A Organização Meteorológica Mundial (OMM) revelou que, em 2025, mais de 3.000 pessoas perderam a vida e 13 milhões foram afetadas por fenómenos meteorológicos extremos no continente africano. O relatório enfatiza que os impactos das alterações climáticas são visíveis em toda a África, manifestando-se através do aumento das temperaturas, subida do nível do mar, cheias e secas devastadoras. A secretária-geral da OMM, Celeste Saulo, sublinhou a importância dos alertas precoces e da ação coordenada para proteger vidas e meios de subsistência. O relatório, que compila informações de especialistas e serviços meteorológicos, indica que apenas 40% dos países africanos possuem sistemas de alerta precoce multirriscos, essenciais para salvar vidas. Apesar das dificuldades, houve progressos na cooperação entre serviços meteorológicos e autoridades locais, bem como melhorias nos serviços climáticos, como previsões sazonais. Em 2025, a temperatura média anual em África foi 0,51 graus centígrados acima da média de 1991-2020, e os glaciares africanos perderam mais de 90% da sua área desde o século XIX. O relatório também menciona que os ciclones tropicais e as cheias afetaram severamente a África Austral, com Moçambique a registar mais de um milhão de pessoas afetadas por ciclones em 2025.
Na Kriolu
· Versão em Kriolu cabo-verdianoMais de 3.000 Mortus e 13 Milhões Afetadus pa Fenómenos Klímátikus na África em 2025
Organização Meteorológika Mundial (OMM) revelá que, em 2025, mais de 3.000 pessoas perdi a vida e 13 milhões foi afetadus pa fenómenos meteorológikus extremus na kontinente africanu. Relatóriu enfatiza que impactos di mudançes klímátikus é visível na toda África, manifestandu-se através di aumentu di temperaturas, subida di nível di mar, cheias e secas devastadoras. Secretária-geral di OMM, Celeste Saulo, sublinhou importância di alertas préku e ação koordinadu pa proteje vidas e meios di subsistência.
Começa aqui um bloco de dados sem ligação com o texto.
(** The manifest: members, those that only the known orders confirm, and the
    orders outside the interval. *)
Definition manifest_counts_ok (h : SheetsHistoryAcquisition) (receipts : gmap string SheetsHistoryReceipt) : bool :=
  let members := count (of_kind h Membership) receipts in
  let outside := count (excluded_as h outside_reason) receipts in
  let cancelled := count (excluded_as h cancelled_reason) receipts in
  (members =? h_discovered_count h) && (count (of_kind h Exclusion) receipts =? outside + cancelled)
  && (cancelled <=? members) && bool_decide (h_source_total h = Some (members - cancelled + outside)).
(** A detail of the order in this pass or the one before it. *)
Definition detail_of (h : SheetsHistoryAcquisition) (resource : string) (r : SheetsHistoryReceipt) : bool :=
  bool_decide (r_acquisition_id r = h_id h) && (r_generation r =? h_generation h)
  && ((r_pass_number r =? h_pass_number h - 1) || (r_pass_number r =? h_pass_number h))
  && is_kind Detail r && bool_decide (r_resource_id r = resource).
Definition lacks_detail (h : SheetsHistoryAcquisition) (receipts : gmap string SheetsHistoryReceipt) (r : SheetsHistoryReceipt) : bool :=
  of_kind h Membership r && negb (is_some (find_first (detail_of h (r_resource_id r)) receipts)).

Definition begin_publication (job : doc) (expected : SheetsHistoryAcquisition) : tx SheetsHistoryAcquisition :=
  let& expected := tx_lift (_head expected) in
  check& verified expected else conflict "publication requires completed order verification" in
  do& _current job expected in
  let& s := tx_get in
  check& manifest_counts_ok expected (st_receipts s) else conflict "verified order manifest count changed" in
  check& negb (is_some (find_first (lacks_detail expected (st_receipts s)) (st_receipts s)))
    else conflict "verified order detail is missing" in
  let& now := tx_now clock in
  let& saved := tx_lift
    (let! h := validate_acquisition
       (expected {{ h_phase := Publish; h_fetched_count := count (of_kind expected Membership) (st_receipts s);
                    h_checkpoint_revision ::= Z.succ; h_updated_at := now }}) in
     _head h) in
  do& replace_head expected saved "publication handoff checkpoint changed" in
  do& _pending job saved 0 0 in
  tx_ret saved.

(** *** Release *)

(** [FormulaRecoveryQueue.finish] within the transaction: an inventory
    checkpoint would write the job outside of it, behind its own lock. *)
Definition finish_in_tx (job : doc) (retryable : bool) (failure_reason : string) : tx bool :=
  let& now := tx_now clock in
  let& plan := tx_lift (finish_change job false retryable failure_reason now) in
  match plan with
  | FinishUpdate ops =>
      let& owned := tx_lift (_owned job now) in
      let& i := tx_lift (job_id job) in
      let& matched := update_job i owned ops in
      tx_ret (matched =? 1)
  | FinishInventory _ _ => tx_fail (mk_exn "OperationFailure" "WriteConflict")
  end.

Definition restart_pass (h : SheetsHistoryAcquisition) (now : Z) : SheetsHistoryAcquisition :=
  h {{ h_pass_number ::= Z.succ; h_active_range_id := None; h_drift_restarts ::= Z.succ; h_checkpoint_revision ::= Z.succ;
       h_page_sequence := 0; h_phase := Discover; h_next_cursor := None; h_source_total := None; h_discovered_count := 0;
       h_fetched_count := 0; h_published_count := 0; h_publish_after := None; h_observed_from := None; h_observed_until := None;
       h_updated_at := now }}.

Definition release (job : doc) (expected : SheetsHistoryAcquisition) (reason : string) : tx SheetsHistoryAcquisition :=
  check& string_in reason ["quota"; "failure"; "cursor_expired"; "source_drift"]%string
    else mk_exn "ValueError" "unsupported continuation reason" in
  let& expected := tx_lift (_head expected) in
  let& claimed := _current job expected in
  let restart := string_in reason ["cursor_expired"; "source_drift"]%string in
  if bool_decide (h_read_model expected = Questions) && restart then
    let& finished := finish_in_tx claimed false (if String.eqb reason "cursor_expired" then "source_cursor_expired" else "source_incomplete")%string in
    check& finished else conflict "question stop lost owner" in tx_ret expected
  else if String.eqb reason "failure" || (restart && (h_drift_restarts expected =? 3)) then
    let& finished := finish_in_tx claimed (String.eqb reason "failure")
      (if String.eqb reason "failure" then "source_temporarily_unavailable" else "source_incomplete")%string in
    check& finished else conflict "lease lost before failure release" in
    let& i := tx_lift (job_id claimed) in
    do& update_job i (FEq ["_id"%string] (VStr i)) (map (fun kv => USet [kv.1] kv.2) (_binding expected)) in
    tx_ret expected
  else
    let& saved :=
      (if restart then
         let& now := tx_now clock in
         let& saved := tx_lift (let! h := validate_acquisition (restart_pass expected now) in _head h) in
         do& replace_head expected saved "restart checkpoint changed" in
         tx_ret saved
       else tx_ret expected) in
    do& fence job saved in
    let& attempts := tx_lift (int_at claimed "attempts") in
    do& _pending claimed saved (attempts - 1) (if String.eqb reason "quota" then second else 0) in
    tx_ret saved.
End Continuation.
(** What a key joins: the seller, the model or plan, and the rest. *)
Definition middle (r : request) : string := match r with OrderHistoryRecoveryRequest _ p _ _ => p | _ => model_of r end.
Definition rest (r : request) : list string :=
  match r with
  | RecoveryRequest _ _ a b => [isoformat a; isoformat b]
  | YearHistoryRecoveryRequest _ _ a b => ["year_history"; isoformat a; isoformat b]
  | QuestionScanRecoveryRequest _ p _ _ => ["seller_scan"; p]
  | OrderHistoryRecoveryRequest _ _ a b => [order_scope_id a b]
  | OrderIdsRecoveryRequest _ ids | ShipmentIdsRecoveryRequest _ ids | ItemIdsRecoveryRequest _ _ ids => "ids" :: ids
  | ModifiedOrderIdsRecoveryRequest _ i v h => ["modified"; i; v; h]
  | CatalogProductIdsRecoveryRequest _ ids => "products" :: ids
  | CatalogRecoveryRequest _ _ ids => "catalog_intent" :: ids
  | RenewalRecoveryRequest _ _ _ slot => ["renewal"; isoformat slot]
  | ItemInventoryRecoveryRequest _ => ["inventory"]
  end%string.
Definition joined (l : list string) : string := String.concat (String NUL EmptyString) l.
Lemma joined_cons a b l : joined (a :: b :: l) = (a ++ String NUL (joined (b :: l)))%string.
Proof using Type. reflexivity. Qed.
Lemma key_joined r : key r = sha256_hex (joined (seller_of r :: middle r :: rest r)).
Proof using Type. by destruct r. Qed.
Lemma rest_cons r : exists a l, rest r = a :: l.
Proof using Type. destruct r; cbn; eauto. Qed.

Lemma inventory_rest r : joined (rest r) = "inventory"%string -> is_inventory r = true.
Proof using Type.
  assert (Hnul : forall a b l, joined (a :: b :: l) <> "inventory"%string).
  { intros a b l Hj. apply (f_equal nul_free) in Hj. rewrite joined_cons, nul_free_app in Hj. cbn in Hj. by rewrite andb_false_r in Hj. }
  destruct r; cbn [rest is_inventory]; try (intros Hj; exfalso; eapply Hnul, Hj); try done;
    try match goal with |- context [_ :: ?l] => destruct l as [|x l']; [by cbn|rewrite joined_cons; by cbn] end.
Qed.
(** ** Stored documents *)

Lemma encode_decode_val tz v : bson_encode (bson_decode tz (bson_encode v)) = bson_encode v.
Proof.
  induction v as [v Hv|l Hl|d Hd] using val_nested_ind.
  - destruct v; try done. cbn. by rewrite floor_ms_idem.
  - cbn. f_equal. rewrite <- !list_fmap_compose. apply list_fmap_ext. intros i x Hx. rewrite Forall_forall in Hl.
    apply Hl. by eapply list_elem_of_lookup_2.
  - cbn. f_equal. rewrite <- !map_fmap_compose. apply map_fmap_ext. intros k x Hx. by eapply Hd.
Qed.
Lemma encode_decode_any tz v : bson_encode (bson_decode tz v) = bson_encode v.
Proof.
  induction v as [v Hv|l Hl|d Hd] using val_nested_ind.
  - by destruct v.
  - cbn. f_equal. rewrite <- list_fmap_compose. apply list_fmap_ext. intros i x Hx. rewrite Forall_forall in Hl.
    apply Hl. by eapply list_elem_of_lookup_2.
  - cbn. f_equal. rewrite <- map_fmap_compose. apply map_fmap_ext. intros k x Hx. by eapply Hd.
Qed.
Lemma encode_canonical d : encode_doc (canonical d) = encode_doc d.
Proof. unfold encode_doc, canonical, decode_doc. rewrite <- map_fmap_compose. apply map_fmap_ext. intros k x _. apply encode_decode_any. Qed.
Lemma canonical_idem d : canonical (canonical d) = canonical d.
Proof.
  unfold canonical, decode_doc. rewrite <- map_fmap_compose. apply map_fmap_ext. intros k v _. cbn. clear.
  induction v as [v Hv|l Hl|d Hd] using val_nested_ind.
  - by destruct v.
  - cbn. f_equal. rewrite <- list_fmap_compose. apply list_fmap_ext. intros i x Hx. rewrite Forall_forall in Hl. apply Hl. by eapply list_elem_of_lookup_2.
  - cbn. f_equal. rewrite <- map_fmap_compose. apply map_fmap_ext. intros k x Hx. by eapply Hd.
Qed.
Lemma encode_idem d : encode_doc (encode_doc d) = encode_doc d.
Proof.
  unfold encode_doc. rewrite <- map_fmap_compose. apply map_fmap_ext. intros k x _. cbn.
  rewrite <- (encode_decode_any true (bson_encode x)). apply encode_decode_val.
Qed.
Lemma decode_get d k : doc_get (decode_doc true d) k = bson_decode true (doc_get d k).
Proof. unfold doc_get, decode_doc. rewrite lookup_fmap. by destruct (d !! k). Qed.
Lemma encode_get d k : doc_get (encode_doc d) k = bson_encode (doc_get d k).
Proof. unfold doc_get, encode_doc. rewrite lookup_fmap. by destruct (d !! k). Qed.
Lemma doc_id_encode d : doc_id (encode_doc d) = doc_id d.
Proof. unfold doc_id, encode_doc. rewrite lookup_fmap. by destruct (d !! "_id"%string) as [[]|]. Qed.
Lemma doc_id_decode d : doc_id (decode_doc true d) = doc_id d.
Proof. unfold doc_id, decode_doc. rewrite lookup_fmap. by destruct (d !! "_id"%string) as [[]|]. Qed.
Lemma doc_id_get d i : doc_get d "_id" = VStr i <-> doc_id d = Some i.
Proof.
  unfold doc_id, doc_get. destruct (d !! "_id"%string) as [[]|]; cbn; split; intros Hd; try discriminate Hd; injection Hd as ->; reflexivity.
Qed.

(** The collection holds documents under their [_id], as the server stores them. *)
Definition well_kept (m : gmap string doc) : Prop := forall i d, m !! i = Some d -> doc_id d = Some i /\ encode_doc d = d.
Lemma well_kept_insert m i d : well_kept m -> doc_id d = Some i -> well_kept (<[i := encode_doc d]> m).
Proof.
  intros Hm Hd j e Hj. destruct (decide (i = j)) as [<-|Hij].
  - rewrite lookup_insert_eq in Hj. injection Hj as <-. by rewrite doc_id_encode, encode_idem.
  - rewrite lookup_insert_ne in Hj by done. by apply Hm.
Qed.
Lemma well_kept_delete m i : well_kept m -> well_kept (delete i m).
Proof. intros Hm j e Hj. apply lookup_delete_Some in Hj as [_ Hj]. by apply Hm. Qed.
Lemma well_kept_decode m i d : well_kept m -> m !! i = Some d -> encode_doc (decode_doc true d) = d.
Proof. intros Hm Hd. fold (canonical d). rewrite encode_canonical. by apply (Hm i). Qed.

(** ** Documents by their identifier *)

Definition id_of (d : doc) : string := str_at d "_id".
Definition by_id (l : list doc) : gmap string doc := list_to_map (map (fun d => (id_of d, encode_doc d)) l).

Lemma id_of_doc_id d i : doc_id d = Some i -> id_of d = i.
Proof. intros Hd. unfold id_of, str_at. by rewrite (proj2 (doc_id_get d i) Hd). Qed.
Lemma id_of_encode d : id_of (encode_doc d) = id_of d.
Proof. unfold id_of, str_at. rewrite encode_get. by destruct (doc_get d "_id"). Qed.

(** The documents of a collection, up to their order. *)
Lemma by_id_docs (m : gmap string doc) l : well_kept m -> map encode_doc l ≡ₚ (map_to_list m).*2 -> by_id l = m.
Proof.
  intros Hm Hl.
  assert (Hids : map (fun d => (id_of d, encode_doc d)) l = map (fun d => (id_of d, d)) (map encode_doc l)).
  { rewrite map_map. apply map_ext. intros d. by rewrite id_of_encode. }
  assert (Heq : map (fun d => (id_of d, d)) (map_to_list m).*2 = map_to_list m).
  { change (map (fun d => (id_of d, d)) (map_to_list m).*2) with ((fun d => (id_of d, d)) <$> (map_to_list m).*2). rewrite <- list_fmap_compose.
    rewrite <- (list_fmap_id (map_to_list m)) at 2. apply list_fmap_ext. intros n [i d] Hx. cbn. f_equal.
    apply list_elem_of_lookup_2, elem_of_map_to_list in Hx. apply id_of_doc_id. by apply Hm. }
  unfold by_id. rewrite Hids, <- (list_to_map_to_list m). symmetry. apply list_to_map_proper.
  - apply NoDup_fst_map_to_list.
  - rewrite <- Heq at 1. by apply Permutation_map, Permutation_sym.
Qed.

Lemma by_id_lookup l d : NoDup (map id_of l) -> d ∈ l -> by_id l !! id_of d = Some (encode_doc d).
Proof.
  intros Hn Hd. apply elem_of_list_to_map_1.
  - by rewrite map_map in *.
  - apply list_elem_of_In, in_map_iff. exists d. split; [done|]. by apply list_elem_of_In.
Qed.
Lemma by_id_none l i : i ∉ map id_of l -> by_id l !! i = None.
Proof. intros Hi. apply not_elem_of_list_to_map_1. by change (i ∉ map fst (map (fun d => (id_of d, encode_doc d)) l)); rewrite map_map. Qed.

(** ** Equal as canonical BSON *)

Class ExactBson `{Bson} : Prop := bson_exact : forall a b x, bson_bytes a = Some x -> bson_bytes b = Some x -> encode_doc a = encode_doc b.

Definition same_docs (l l' : list doc) : Prop := map encode_doc l ≡ₚ map encode_doc l'.

Lemma all_of_Forall2 {A B} (f : A -> result B) l l' : all_of f l = Ok l' -> Forall2 (fun a b => f a = Ok b) l l'.
Proof.
  revert l'. induction l as [|a l IH]; intros l' Hl; cbn in Hl; [injection Hl as <-; constructor|].
  destruct (f a) as [b|] eqn:Hb; [|done]. cbn in Hl. destruct (all_of f l) as [bs|]; [|done]. cbn in Hl. injection Hl as <-. constructor; [done|by apply IH].
Qed.
Lemma insert_bytes_perm x l : insert_bytes x l ≡ₚ x :: l.
Proof. induction l as [|y l IH]; cbn; [done|]. case_match; [done|]. rewrite IH. constructor. Qed.
Lemma sort_bytes_perm l : sort_bytes l ≡ₚ l.
Proof. induction l as [|x l IH]; cbn; [done|]. rewrite insert_bytes_perm. by constructor. Qed.

Section Exact.
Context `{ExactBson}.

Lemma canonical_bytes_exact a b x : _canonical_bson_bytes a = Ok x -> _canonical_bson_bytes b = Ok x -> encode_doc a = encode_doc b.
Proof using All.
  unfold _canonical_bson_bytes. destruct (bson_bytes (canonical a)) as [y|] eqn:Ha; [|done]. destruct (bson_bytes (canonical b)) as [z|] eqn:Hb; [|done].
  intros [= ->] [= ->]. rewrite <- (encode_canonical a), <- (encode_canonical b). by eapply bson_exact.
Qed.
Lemma exact_docs l l' : _exact_preimages_match l l' = true -> same_docs l l'.
Proof using All.
  unfold _exact_preimages_match. destruct (all_of _canonical_bson_bytes l) as [b|] eqn:Hl; [|done].
  destruct (all_of _canonical_bson_bytes l') as [b'|] eqn:Hl'; [|done]. intros Hs%bool_decide_eq_true.
  assert (Hp : b' ≡ₚ b) by (rewrite <- (sort_bytes_perm b), <- (sort_bytes_perm b'), Hs; done).
  apply all_of_Forall2 in Hl, Hl'. destruct (Permutation_Forall2 Hp (proj2 (Forall2_flip _ _ _) Hl')) as (l2 & Hp2 & Hf2).
  unfold same_docs. rewrite Hp2. apply Forall2_flip in Hf2. assert (map encode_doc l = map encode_doc l2) as ->; [|done].
  clear -Hl Hf2 H H0. revert l2 Hf2. induction Hl; intros l2 Hf2; inversion Hf2; subst; cbn; [done|]. f_equal; [by eapply canonical_bytes_exact|by apply IHHl].
Qed.
End Exact.

(** ** The calls *)

Lemma docs_with c m s : docs c (with_docs c m s) = m.
Proof. by destruct c. Qed.
Lemma docs_with_ne c c' m s : c <> c' -> docs c (with_docs c' m s) = docs c s.
Proof. by destruct c, c'. Qed.
Lemma with_docs_same c s : with_docs c (docs c s) s = s.
Proof. by destruct c, s. Qed.

Section Calls.
Variables (c : coll) (now : Z).
Implicit Types (s : time_db) (d e : doc).

Lemma hit_spec f s i e : (i, e) ∈ hits c now f s <-> docs c s !! i = Some e /\ matches now f e = true.
Proof. unfold hits. rewrite list_elem_of_In, filter_In, <- list_elem_of_In, elem_of_map_to_list. done. Qed.
Lemma stored_hits_head f s i e l : hits c now f s = (i, e) :: l -> docs c s !! i = Some e /\ matches now f e = true.
Proof. intros Hh. apply (hit_spec f). rewrite Hh. constructor. Qed.
Lemma hits_nil f s i e : hits c now f s = [] -> docs c s !! i = Some e -> matches now f e = false.
Proof. intros Hh Hi. destruct (matches now f e) eqn:Hm; [|done]. assert (Hx : (i, e) ∈ hits c now f s) by by apply hit_spec. rewrite Hh in Hx. by apply not_elem_of_nil in Hx. Qed.

Lemma find_one_spec f s d : find_one c now f s = Some d -> exists i e, docs c s !! i = Some e /\ matches now f e = true /\ d = decode_doc true e.
Proof.
  unfold find_one, find. destruct (hits c now f s) as [|[i e] l] eqn:Hh; cbn; intros Hd; [discriminate Hd|]. injection Hd as <-. apply stored_hits_head in Hh as [Hi Hm]. by exists i, e.
Qed.
Lemma find_elem f s d : d ∈ find c now f s <-> exists i e, docs c s !! i = Some e /\ matches now f e = true /\ d = decode_doc true e.
Proof.
  unfold find. rewrite list_elem_of_In, in_map_iff. setoid_rewrite <- list_elem_of_In. split.
  - intros ([i e] & <- & Hx). apply hit_spec in Hx as [Hi Hm]. by exists i, e.
  - intros (i & e & Hi & Hm & ->). exists (i, e). by rewrite hit_spec.
Qed.

(** The collection with [d] written. *)
Definition written d s : time_db := with_docs c (<[id_of d := encode_doc d]> (docs c s)) s.

Lemma put_spec d s : twp (put c d) (fun _ s' => doc_id d = Some (id_of d) /\ s' = written d s) s.
Proof.
  unfold put. tx_step. destruct (doc_id d) as [i|] eqn:Hd; [|tx_step]. destruct (clashes _ _ _); tx_step. unfold written. rewrite (id_of_doc_id d i Hd). done.
Qed.
Lemma insert_one_spec d s : twp (insert_one c d) (fun _ s' => doc_id d = Some (id_of d) /\ docs c s !! id_of d = None /\ s' = written d s) s.
Proof.
  unfold insert_one. tx_step. destruct (doc_id d) as [i|] eqn:Hd; [|tx_step]. rewrite (id_of_doc_id d i Hd).
  destruct (docs c s !! i) eqn:Hi; cbn [is_some]; [tx_step|]. eapply twp_mono; [apply put_spec|]. intros _ s' [_ ->]. done.
Qed.
Lemma insert_many_spec ds s : twp (insert_many c ds) (fun _ s' => NoDup (map id_of ds) /\ (forall d, d ∈ ds -> doc_id d = Some (id_of d) /\ docs c s !! id_of d = None) /\
  s' = with_docs c (by_id ds ∪ docs c s) s) s.
Proof.
  revert s. induction ds as [|d ds IH]; intros s; cbn.
  - tx_step. split_and!; [constructor|intros d Hd; by apply not_elem_of_nil in Hd|]. unfold by_id. cbn. by rewrite (left_id_L ∅ (∪)), with_docs_same.
  - tx_use (insert_one_spec d s). intros _ s1 (Hd & Hnone & ->). eapply twp_mono; [apply IH|]. intros _ s' (Hn & Hall & ->).
    unfold written in *. setoid_rewrite docs_with in Hall. rewrite docs_with.
    assert (Hfresh : id_of d ∉ map id_of ds).
    { rewrite list_elem_of_In, in_map_iff. intros (e & He & Hin). apply list_elem_of_In, Hall in Hin as [_ Hin]. by rewrite He, lookup_insert_eq in Hin. }
    split_and!; [by constructor| |].
    + intros e [->|He]%elem_of_cons; [done|]. destruct (Hall e He) as [? Hl]. split; [done|]. rewrite lookup_insert_ne in Hl; [done|].
      intros Heq. apply Hfresh. rewrite Heq, list_elem_of_In. by apply in_map, list_elem_of_In.
    + unfold by_id. cbn. fold (by_id ds). rewrite <- insert_union_l, insert_union_r by (apply not_elem_of_list_to_map_1; change (id_of d ∉ map fst (map (fun d => (id_of d, encode_doc d)) ds)); by rewrite map_map).
      by destruct c, s.
Qed.

Definition replace_result f d (upsert : bool) s (r : replaced) s' : Prop :=
  let '(matched, modified, upserted) := r in
  (exists e, matched = 1 /\ doc_id d = Some (id_of d) /\ docs c s !! id_of d = Some e /\ matches now f e = true /\ s' = written d s /\ upserted = None) \/
  (matched = 0 /\ hits c now f s = [] /\
   if upsert then doc_id d = Some (id_of d) /\ docs c s !! id_of d = None /\ s' = written d s /\ upserted = Some (id_of d) else s' = s /\ upserted = None).
Lemma replace_one_spec f d upsert s : twp (replace_one c now f d upsert) (replace_result f d upsert s) s.
Proof.
  unfold replace_one. tx_step. destruct (hits c now f s) as [|[i e] l] eqn:Hh.
  - destruct upsert; [|tx_step; right; done]. tx_use (insert_one_spec d s). intros _ s' (Hd & Hnone & ->). tx_step. right. done.
  - tx_step. apply bool_decide_eq_true in E. destruct (stored_hits_head f s i e l Hh) as [Hi Hm]. tx_use (put_spec d s). intros _ s' [_ ->]. tx_step. left.
    rewrite (id_of_doc_id d i E). by exists e.
Qed.
Lemma delete_one_spec f s : twp (delete_one c now f)
  (fun r s' => (r = 1 /\ exists i e, docs c s !! i = Some e /\ matches now f e = true /\ s' = with_docs c (delete i (docs c s)) s) \/ (r = 0 /\ s' = s)) s.
Proof.
  unfold delete_one. tx_step. destruct (hits c now f s) as [|[i e] l] eqn:Hh; [tx_step; by right|]. destruct (stored_hits_head f s i e l Hh) as [Hi Hm].
  repeat tx_step. left. split; [done|]. by exists i, e.
Qed.
Lemma update_set_spec f stage s : twp (update_set c now f stage)
  (fun r s' => (r.1 = 1 /\ exists i e, docs c s !! i = Some e /\ matches now f e = true /\ s' = with_docs c (<[i := apply_stage now stage e]> (docs c s)) s) \/ (r = (0, 0) /\ s' = s)) s.
Proof.
  unfold update_set. tx_step. destruct (hits c now f s) as [|[i e] l] eqn:Hh; [tx_step; by right|]. destruct (stored_hits_head f s i e l Hh) as [Hi Hm].
  cbv zeta. repeat tx_step. left. split; [done|]. by exists i, e.
Qed.
End Calls.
Relatóriu, ki kumpila informações di especialistas e serviços meteorológikus, indica que apenas 40% di países africanus ten sistemas di alerta préku multirriskus, essensial pa salvá vidas. Dja, apesar di dificuldades, houve progressus na kooperason entre serviços meteorológikus e autoridades lokais, bem como melhorias nos serviços klímátikus, como previsões sazonais.
Em 2025, temperatura média anual em África foi 0,51 graus centígrados acima di média di 1991-2020, e glaciares africanus perdi mais di 90% di sua área desde século XIX. Relatóriu tamién menciona ki ciclones tropikais e cheias afetá severamente África Austral, ku Moçambique a regista mais di um milhão di pessoas afetadus pa ciclones em 2025.
Tradução automática para Kriolu — iniciativa do Kabu Verdi para promover a língua cabo-verdiana no digital.